Из дула ее револьвера вылетело пламя, и Самарский, вскрикнув, повалился на купол башни. Максимов схватился за пояс, на котором висел пистолет, но, опережая его действия, грохнул винтовочный выстрел. Обветшалые перила за спиной мадемуазель Бланшар разлетелись в осколки. Лишившись опоры, она взмахнула руками, как потерявшая равновесие канатоходка. Гудение ветра разорвал истошный вопль… Максимов бросился к обрушившимся перилам и увидел стремительно падавшую с башни фигурку – нелепую, как те деревянные паяцы, что вываливались из потолка в приснопамятной квартире на Фридрихштрассе. Фигурка беспорядочно переворачивалась в воздухе, цеплялась за балконы и оконные карнизы. Она упала на каменные плиты во внутреннем дворике замка. Максимов сделал шаг назад.

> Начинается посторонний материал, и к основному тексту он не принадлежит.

(** * The library selector widget of the H5P editor

    A shallow embedding of [scripts/h5peditor-library.js]
    ([ns.Library], the form field that lets an author pick a content-type
    library for a sub-field, loads its schema and pastes sub-content),
    together with the properties of it that the specification states.

    The widget is JavaScript: its parameter object is a shared, mutable
    object, so objects live in a store ([heap]) and are named by
    references ([loc]); a method is a computation over the whole world
    that either returns or throws, and a throw keeps the mutations made
    before it ([outcome]).  Collaborators that are not part of the file
    (the schema loader, the form renderer, confirmation dialogs, the
    clipboard, registered callbacks, jQuery handles) are modelled by what
    the widget hands to them and by what they hand back. *)

From stdpp Require Import base strings gmap list fin_maps pretty.
From Stdlib Require Import ZArith Ascii.

(** ** JavaScript values and the object store *)

Abbreviation loc := positive.

Inductive value : Type :=
  | VUndef
  | VNull
  | VBool (b : bool)
  | VNum (n : Z)
  | VStr (s : string)
  | VRef (l : loc).

#[global] Instance value_eq_dec : EqDecision value.
Proof. solve_decision. Defined.

(** An object is its table of own enumerable properties. *)
Abbreviation obj := (gmap string value).
Abbreviation heap := (gmap loc (gmap string value)).

(** [if (v)], [v && ...], [!v]. *)
Definition truthy (v : value) : bool :=
  match v with
  | VUndef | VNull => false
  | VBool b => b
  | VNum n => negb (n =? 0)%Z
  | VStr s => negb (String.eqb s "")
  | VRef _ => true
  end.

(** [a === b]: same type and same value, objects by reference. *)
Definition strict_eq (a b : value) : bool := bool_decide (a = b).

Definition obj_at (h : heap) (l : loc) : obj := default ∅ (h !! l).

(** ** The data of the widget *)

(** A library's metadata settings, as [findLibraryMetadataSettings]
    returns them. *)
Record MetadataSettings : Type := {
  disable : bool;
  disableExtraTitleField : bool
}.

(** One entry of the list the library registry delivers. *)
Record Descriptor : Type := {
  uberName : string;
  title : value;
  restricted : value;
  metadata : option MetadataSettings
}.

(** A child field instance built by the form renderer: what its
    [validate()] returns, whether it has an [$item], and whether it is
    still rendered ([remove()] has not been called on it). *)
Record Child : Type := {
  c_valid : value;
  c_item : bool;
  c_rendered : bool
}.

(** [ns.MetadataForm]: its child fields, whether it shows the extra
    title field, and the child whose wrapper received its button. *)
Record MetadataForm : Type := {
  mf_children : option (list Child);
  mf_titleField : bool;
  mf_buttonAt : option nat
}.

(** An [<option>] of the selection control. *)
Record OptionEl : Type := {
  o_value : string;
  o_text : value;
  o_selected : bool
}.

(** [this.$select]: its options, what [.val()] returns, and whether it is
    hidden. *)
Record Select : Type := {
  options : list OptionEl;
  val : value;
  hidden : bool
}.

(** A jQuery handle on a button: the empty set (the selector matched
    nothing) or the button with its [disabled] class and visibility. *)
Inductive jq : Type :=
  | JqNone
  | JqEl (disabled : bool) (shown : bool).

(** The rendered part of the widget. [copyButton] and [pasteButton] are
    [None] when the field was never assigned ([undefined]). *)
Record Dom : Type := {
  select : Select;
  wrapperClass : string;
  wrapperLoading : bool;
  copyButton : option jq;
  pasteButton : option jq;
  labelHidden : bool;
  copyPasteHidden : bool;
  detached : bool
}.

Abbreviation callback := nat.

(** The fields of [this]. *)
Record Selector : Type := {
  self_id : nat;
  params : loc;
  optional : bool;
  changes : list callback;
  libraries : option (list Descriptor);
  currentLibrary : option string;
  libraryName : value;
  runChangeCallback : bool;
  children : option (list Child);
  metadataForm : option MetadataForm;
  passReadies : bool;
  readies : option (list callback);
  metadataFormWrapper : bool;
  metadataButton : bool;
  ui : Dom
}.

– Алекс! Алекс, я не хотела ее застрелить… я…
Максимов обнял дрожавшие плечи Аниты, отобрал у нее винтовку.
– Пуля попала в перила… Но это неважно. Ты все сделала правильно. Ты умница!

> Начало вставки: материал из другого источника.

Lemma overlapping_GetHash_same_string_witness :
  let st := run [CallGetHash "abc"] init in
  let h := DBJ2HashStr "ABC" in
  debugLog (detectHashCollision h "ABC"
              (GetHash_store "ABC" h
                 (detectHashCollision h "ABC" (GetHash_store "ABC" h st))))
  = [ ("OBF", [LogStr "Warning: Hash collision detected!"]);
      ("OBF", [LogStr "  Hash:"; LogU32 193450027]);
      ("OBF", [LogStr "  Existing string:"; LogStr "abc"]);
      ("OBF", [LogStr "  New string:"; LogStr "ABC"]);
      ("OBF", [LogStr "Warning: Hash collision detected!"]);
      ("OBF", [LogStr "  Hash:"; LogU32 193450027]);
      ("OBF", [LogStr "  Existing string:"; LogStr "abc"]);
      ("OBF", [LogStr "  New string:"; LogStr "ABC"]) ].
Proof.
  intros st h.
  assert (Hmiss : GetHash_lookup "ABC" st = None) by (vm_compute; reflexivity).
  destruct (overlapping_GetHash_same_string st "ABC" Hmiss)
    as (_ & _ & _ & _ & Hlog).
  unfold h. rewrite Hlog. vm_compute. reflexivity.
Defined.

(** X18. When [ClearHashCache] runs between the store and the collision
    check of a [GetHash] in progress, the check registers the string in
    the emptied registry while the cache stays empty: the statistics read
    0 entries and 1 unique hash, and the collisions count is held at 0 by
    the test of line 143.  The next [GetHash] of the same string caches
    it again, prints nothing, and the statistics read 1, 1, 0. *)
Theorem clear_between_store_and_check (st : state) (s : string) :
  let h := DBJ2HashStr s in
  let st' := detectHashCollision h s (ClearHashCache (GetHash_store s h st)) in
  HashCache st' = ∅ /\
  collisionDetector st' = {[ h := s ]} /\
  debugLog st' = debugLog st /\
  GetHashCacheStats st'
  = {| total_entries := 0; unique_hashes := 1; collisions := 0;
       cache_hit_ratio := 0 |} /\
  fst (GetHash s st') = h /\
  debugLog (snd (GetHash s st')) = debugLog st /\
  GetHashCacheStats (snd (GetHash s st'))
  = {| total_entries := 1; unique_hashes := 1; collisions := 0;
       cache_hit_ratio := 0 |}.
Proof.
  intros h st'.
  assert (E : st' = {| HashCache := ∅; collisionDetector := {[ h := s ]};
                       debugLog := debugLog st |}).
  { unfold st', detectHashCollision.
    cbn [ClearHashCache GetHash_store HashCache collisionDetector debugLog].
    rewrite lookup_empty. reflexivity. }
  rewrite E. cbn [HashCache collisionDetector debugLog].
  split; [reflexivity|]. split; [reflexivity|]. split; [reflexivity|].
  split.
  { unfold GetHashCacheStats. cbn [HashCache collisionDetector].
    rewrite map_size_singleton, map_size_empty. reflexivity. }
  rewrite GetHash_miss by apply lookup_empty. cbn [fst snd]. fold h.
  split; [reflexivity|].
  rewrite detect_log. unfold GetHashCacheStats.
  rewrite detect_cache, detect_registry.
  cbn [HashCache collisionDetector debugLog].
  rewrite lookup_singleton_eq, String.eqb_refl, app_nil_r.
  split; [reflexivity|].
  rewrite map_size_insert_None by apply lookup_empty.
  rewrite map_size_singleton, map_size_empty. reflexivity.
Qed.

End ObfFacts.

(** ** Properties of do_syscall.S *)

Module UnhookFacts.
Import Unhook.
(** A world in which the graph has just been exported. *)
Definition exported_world : world :=
  MkWorld {[ "model.onnx" := OnnxFile empty_graph ]} [].

(** The text of a file made of the given lines, each ended by a line
    feed. *)
Definition text_of_lines (ls : list string) : string :=
  foldr (λ l acc, l +:+ nl +:+ acc) "" ls.


(** ** What a tokens file holds *)

(** A vocabulary table: token text and id, in line order. *)
Definition table : Type := list (string * Z).

Definition concat_str (ss : list string) : string := foldr String.append "" ss.

(** The text of a table: one [fmt_line] per entry. *)
Definition render (tb : table) : string :=
  concat_str ((λ e, fmt_line e.1 e.2) <$> tb).

(** The number of lines of a text: its line feeds. *)
Fixpoint count_lines (s : string) : nat :=
  match s with
  | EmptyString => 0%nat
  | String c s' =>
      if Ascii.eqb c (Ascii.ascii_of_nat 10) then S (count_lines s')
      else count_lines s'
  end.

(** The number of code points of a UTF-8 text: the bytes that are not
    continuation bytes [10xxxxxx]. *)
Fixpoint code_points (s : string) : nat :=
  match s with
  | EmptyString => 0%nat
  | String c s' =>
      if bool_decide (128 ≤ Z.of_nat (Ascii.nat_of_ascii c) < 192)
      then code_points s' else S (code_points s')
  end.

Definition bytes (s : string) : list Z :=
  (λ c, Z.of_nat (Ascii.nat_of_ascii c)) <$> String.list_ascii_of_string s.

(** The entries the script writes for a character model: label [i] with
    id [i], then the blank. *)
Definition char_table (labels : list string) : table :=
  zip labels (seqZ 0 (len labels)) ++ [("<blk>", len labels)].

(** What the tokenizer [t] answers for the single id [i]. *)
Definition token_text (t : Tokenizer) (i : Z) : option string :=
  match ids_to_tokens t [i] with
  | Ok (x :: _) => Some x
  | _ => None
  end.

(** The entries the script writes for a BPE model: the text of id [i],
    after the replacement, with id [i]; then the blank. *)
Definition bpe_entry (t : Tokenizer) (i : Z) : string * Z :=
  (replace_special (default "" (token_text t i)), i).

Definition bpe_table (t : Tokenizer) : table :=
  (bpe_entry t <$> seqZ 0 (vocab_size t)) ++ [("<blk>", vocab_size t)].

(** The raw vocabulary count: the tokenizer's vocabulary size when the
    model has a tokenizer, the number of labels otherwise. *)
Definition raw_count (m : EncDecCTCModel) : option Z :=
  match tokenizer m with
  | Val t => Some (vocab_size t)
  | _ => match cfg_labels m with
         | Val labels => Some (len labels)
         | _ => None
         end
  end.

(** The five entries the patch step appends for vocabulary size [n]. *)
Definition patch_entries (m : EncDecCTCModel) (n : Z) : list StringStringEntryProto :=
  [ MkEntry "vocab_size" (pretty n);
    MkEntry "normalize_type" (normalize_type m);
    MkEntry "subsampling_factor" (subsampling_factor m);
    MkEntry "model_type" "EncDecCTCModelBPE";
    MkEntry "version" "1" ].

Definition with_metadata_props (p : ModelProto) (es : list StringStringEntryProto)
    : ModelProto :=
  MkModel (ir_version p) (producer_name p) (opset_import p) (graph p) es.

(** The table behind the tokens file of a run that completes. *)
Definition tokens_table (m : EncDecCTCModel) : table :=
  match tokenizer m with
  | Val t => bpe_table t
  | _ => char_table (match cfg_labels m with Val labels => labels | _ => [] end)
  end.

Он бросил винтовку и крепко поцеловал Аниту в губы. Она успокоилась, прижалась к нему, но все еще дрожала – теперь уже от холода.

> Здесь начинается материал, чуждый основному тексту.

(** Pass 2 gives a mark other than [ABSENT] to the [CORRECT] occurrences
    of [x] and to as many of the other occurrences as there are free
    positions holding [x] in the answer. *)
Lemma pass2_marked x ms a used :
  length (filter (λ r, r ≠ ABSENT) (marks_at x ms.*1 (pass2 ms a used)))
  = length (filter (λ r, r = CORRECT) (marks_at x ms.*1 ms.*2))
    + length (filter (λ r, r ≠ CORRECT) (marks_at x ms.*1 ms.*2))
      `min` free x a used.
Proof.
  revert used. induction ms as [|[y r] ms IH]; intros used; [done|].
  assert (Hother : r ≠ CORRECT →
    length (filter (λ r, r ≠ ABSENT)
              (marks_at x ((y, r) :: ms).*1 (pass2 ((y, r) :: ms) a used)))
    = length (filter (λ r, r = CORRECT) (marks_at x ms.*1 ms.*2))
      + ((if decide (y = x) then 1 else 0)
         + length (filter (λ r, r ≠ CORRECT) (marks_at x ms.*1 ms.*2)))
        `min` free x a used).
  { intros Hr.
    assert (pass2 ((y, r) :: ms) a used
            = match first_unconsumed y a used with
              | Some j => PRESENT :: pass2 ms a (<[j:=true]> used)
              | None => ABSENT :: pass2 ms a used
              end) as -> by (by destruct r).
    destruct (first_unconsumed y a used) as [j|] eqn:Ej.
    - apply first_unconsumed_Some in Ej as [Ha Hu].
      rewrite (free_consume x y a used j Ha Hu).
      cbn [fmap list_fmap fst]. rewrite marks_at_cons.
      case_decide; [rewrite filter_ne_cons, decide_False by done|];
        rewrite IH; lia.
    - cbn [fmap list_fmap fst]. rewrite marks_at_cons.
      case_decide as E; [rewrite filter_ne_cons, decide_True by done|];
        rewrite IH; [|lia].
      subst y. rewrite (first_unconsumed_None _ _ _ Ej). lia. }
  destruct (decide (r = CORRECT)) as [->|Hr].
  - cbn [fmap list_fmap fst snd pass2]. rewrite !marks_at_cons.
    case_decide; [|by rewrite IH].
    rewrite filter_ne_cons, filter_eq_cons, filter_ne_cons, IH.
    rewrite decide_False, decide_True by done. simpl. lia.
  - rewrite (Hother Hr). cbn [fmap list_fmap fst snd].
    rewrite !marks_at_cons. case_decide; [|done].
    rewrite filter_eq_cons, filter_ne_cons.
    rewrite !decide_False by done. simpl. lia.
Qed.

(** What pass 1 leaves: the occurrences of [x] that it marked [CORRECT],
    with the other occurrences in the guess, and with the free positions
    in the answer. *)
Lemma pass1_counts x g a :
  length g = length a →
  length (filter (λ r, r = CORRECT) (marks_at x g (pass1 g a).1))
  + length (filter (λ r, r ≠ CORRECT) (marks_at x g (pass1 g a).1))
  = occurrences x g
  ∧ length (filter (λ r, r = CORRECT) (marks_at x g (pass1 g a).1))
    + free x a (pass1 g a).2
    = occurrences x a.
Proof.
  revert a. induction g as [|y g IH]; intros [|b a] Hlen; try done.
  simpl in Hlen. destruct (IH a ltac:(lia)) as [IH1 IH2]. clear IH.
  simpl in *. rewrite marks_at_cons, free_cons, !occurrences_cons.
  rewrite <- IH1, <- IH2.
  destruct (decide (y = x)) as [->|Hy].
  - rewrite filter_eq_cons, filter_ne_cons.
    destruct (decide (x = b)) as [<-|Hb].
    + rewrite !(decide_True (P := x = x)) by done.
      rewrite !(decide_True (P := CORRECT = CORRECT)) by done.
      rewrite decide_False by (intros [_ E]; by case_bool_decide).
      lia.
    + rewrite !(decide_False (P := ABSENT = CORRECT)) by done.
      rewrite (decide_False (P := b = x)) by done.
      rewrite decide_False by (intros [? _]; congruence). lia.
  - destruct (decide (b = x)) as [->|Hb].
    + rewrite decide_True; [lia|]. split; [done|].
      by rewrite bool_decide_eq_false_2.
    + rewrite decide_False by (by intros []). lia.
Qed.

– Должен вам сообщить, господа, что ваш друг мертв…
Ранке стоял над телом Самарского. Владимир Сергеевич не подавал признаков жизни. Бюргерский цилиндр скатился с его головы, мокрые волосы налипли на лоб.
Максимов нежно оторвал от себя Аниту, подошел к человеку, с которым был знаком всего два дня. Нагнулся над ним, отбросил прядь волос с его лица.
– Да, он мертв… На этот раз мадемуазель не промахнулась.
С башни по той же темной винтовой лестнице спускались молча, в подавленном состоянии. Максимов поддерживал спотыкавшуюся супругу.
– Тебя не ранили?
– Нет. – Она машинально тронула ухо. – Этот недоносок там, внизу, отстрелил мне серьгу. Пустяки…
В комнате, откуда они начали погоню за мадемуазель Бланшар, лежали два трупа – Франца и его напарника. На груди Франца рядом с бутафорским кровавым пятном расплылось еще одно – настоящее. Ранке перешагнул сначала через одного убитого, потом через второго и внезапно разразился целым потоком ругательств на родном языке.
– Что такое? – вздрогнула Анита, оттолкнув заботливого мужа.
– Саквояж!
Дверь в комнату была, как и прежде, распахнута, но лежавший на пороге оглушенный Томас словно улетучился. Вместе с ним исчез и саквояж с полутора миллионами английских фунтов.
* * *
– Для начала расскажите, как вы нас отыскали, – попросила Анита, сидя в натопленном и ставшем по-домашнему уютным номере «Бранденбурга» и допивая второй бокал крепкого испанского вина (вернейшее средство для успокоения и расслабления нервов, слишком долго пребывавших в напряженном состоянии).
– Вы все еще держите меня за простака? Стыдно, мадам, стыдно, – ответил Ранке с укоризной. – Ваше вторжение в планы мятежников могло дорого вам обойтись. Вы ведь и сами это понимали, правда? Два покушения на вас сорвались, но где два, там и третье. Имел ли я право допустить, чтобы вы погибли? Я имею в виду не только пользу, которую вы принесли нашему государству, разоблачив Хаффмана и госпожу Бланшар. Гибель иностранца – всегда морока, сплошные неприятности, вплоть до международных скандалов… Я выражаюсь не слишком цинично?